Many studies have reported on the role of Proteoglycan-4 (PRG4, aka lubricin) in the reduction of friction between cartilage surfaces with a specific focus on chondroprotection within the joint. Disruption of the Prg4 gene in humans and mice leads to premature joint failure, hallmarked by synovial hyperplasia and premature articular cartilage fibrillation. Our group has published extensively using Prg4 knockout mice and has consistently noticed variable distal femoral morphology in these animals when compared to Prg4^+/+ wild-types (WT). This prompted us to undertake a quantitative study examining joint element size and shape to elucidate if this phenotype was consistent in a larger sample size.
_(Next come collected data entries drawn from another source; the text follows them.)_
(** One instruction overruns the registers only where it is 0xb1 without its
    mask. *)
Lemma execute_one_safe b u : 0 <= b < 256 → 0 <= remaining u → length (vrs u) = 16%nat →
  (b = 0xb1 → remaining u = 0 → F Overrun) → safe (execute_one word_at b) (after_one u) u.
Proof.
  intros Hb Hr Hl HF. assert (0 <= remaining u <= remaining u) as Hrr by lia. unfold execute_one. cbv zeta.
  repeat (apply safe_if; intros ?).
  - apply safe_bind, safe_get_vrs. intros v. by apply safe_set_sp.
  - apply safe_bind, safe_get_vrs. intros v. by apply safe_set_sp.
  - apply safe_bind, safe_next; [done|intros E|intros b2 u1 Hb2 E Ev E0; rewrite <-Ev in Hl].
    all: apply safe_if; intros _; [apply safe_ret; split_and!; [lia|lia|done|intros r [= <-]; by left]|].
    all: apply safe_bind, safe_get_vrs; intros v; apply safe_bind.
    all: apply (safe_pop_mask 12); [change 4095 with (Z.ones 12); rewrite Z.land_ones by done; by apply Z.mod_pos_bound|lia|lia|right; lia|].
    all: intros w u2 [K1 K2]; rewrite Z.land_0_l; cbn [Z.eqb when]; apply safe_set_sp; lia.
  - apply safe_bind, safe_get_vrs. intros v. by apply safe_set_sp.
  - apply safe_bind, safe_get_vrs. intros v. rewrite (proj1 (proj2 (byte_fields b Hb))).
    pose proof (Z.mod_pos_bound b 8 eq_refl). apply safe_bind, safe_pop_range; [lia|lia|].
    intros vsp u1 [K1 K2]. apply safe_bind, safe_if; intros _.
    + apply safe_bind, safe_read. intros w. apply safe_bind, safe_set_vrs; [right; lia|]. intros u2 [K3 K4].
      apply safe_ret, safe_set_sp; lia.
    + apply safe_ret, safe_set_sp; lia.
  - apply safe_bind, safe_get_vrs. intros v. apply safe_bind. unfold when. apply safe_if; intros _.
    + apply safe_bind, safe_get_vrs. intros l. apply safe_set_vrs; [right; lia|]. intros u1 [K1 K2]. apply safe_ret.
      split_and!; [lia|lia|lia|]. intros r [= <-]. by left.
    + apply safe_ret, safe_ret. split_and!; [lia|lia|done|]. intros r [= <-]. by left.
  - apply safe_bind, safe_get_vrs. intros v. apply safe_bind, safe_next; [done|intros E|intros b2 u1 Hb2 E Ev E0; rewrite <-Ev in Hl].
    + apply safe_bind, (safe_pop_mask 32); [apply u32_range|lia|lia|left; apply HF; [lia|done]|].
      intros w u2 [K1 K2]. apply safe_set_sp; lia.
    + apply safe_bind, (safe_pop_mask 8); [rewrite u32_small by (unfold is_u32, word; lia); exact Hb2|lia|lia|right; lia|].
      intros w u2 [K1 K2]. apply safe_set_sp; lia.
  - apply safe_bind, safe_get_vrs. intros v. apply safe_bind, safe_next; [done|intros E|intros b2 u1 Hb2 E Ev E0; rewrite <-Ev in Hl]; apply safe_set_sp; lia.
  - apply safe_bind, safe_get_vrs. intros v. apply safe_bind, safe_next; [done|intros E|intros b2 u1 Hb2 E Ev E0; rewrite <-Ev in Hl]; apply safe_set_sp; lia.
  - apply safe_bind, safe_get_vrs. intros v. by apply safe_set_sp.
  - apply safe_ret. split_and!; [lia|lia|done|]. intros r [= <-]. by right.
Qed.
End traps.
High-resolution X-ray microscopy (XRM) images were obtained from WT and Prg4^-/- mice between 8- and 36 weeks of age. We then employed geometric morphometrics to characterize mouse femora shape changes, which were correlated to cross-sectional histological findings. We find that Prg4^-/- femora vary in size and shape compared to WT controls; distal femora in Prg4^-/- mice are enlarged, extended (anteroposterior) and narrower (mediolateral), with the largest regional deviations being traced to the trochlear groove, epicondyles, and medial condyle. Additionally, quantifiable changes in condylar articular cartilage thickness were associated with abnormal compressive biomechanical properties. Collectively, these data suggest that PRG4 loss extends beyond joint homeostasis and critically impacts joint morphology.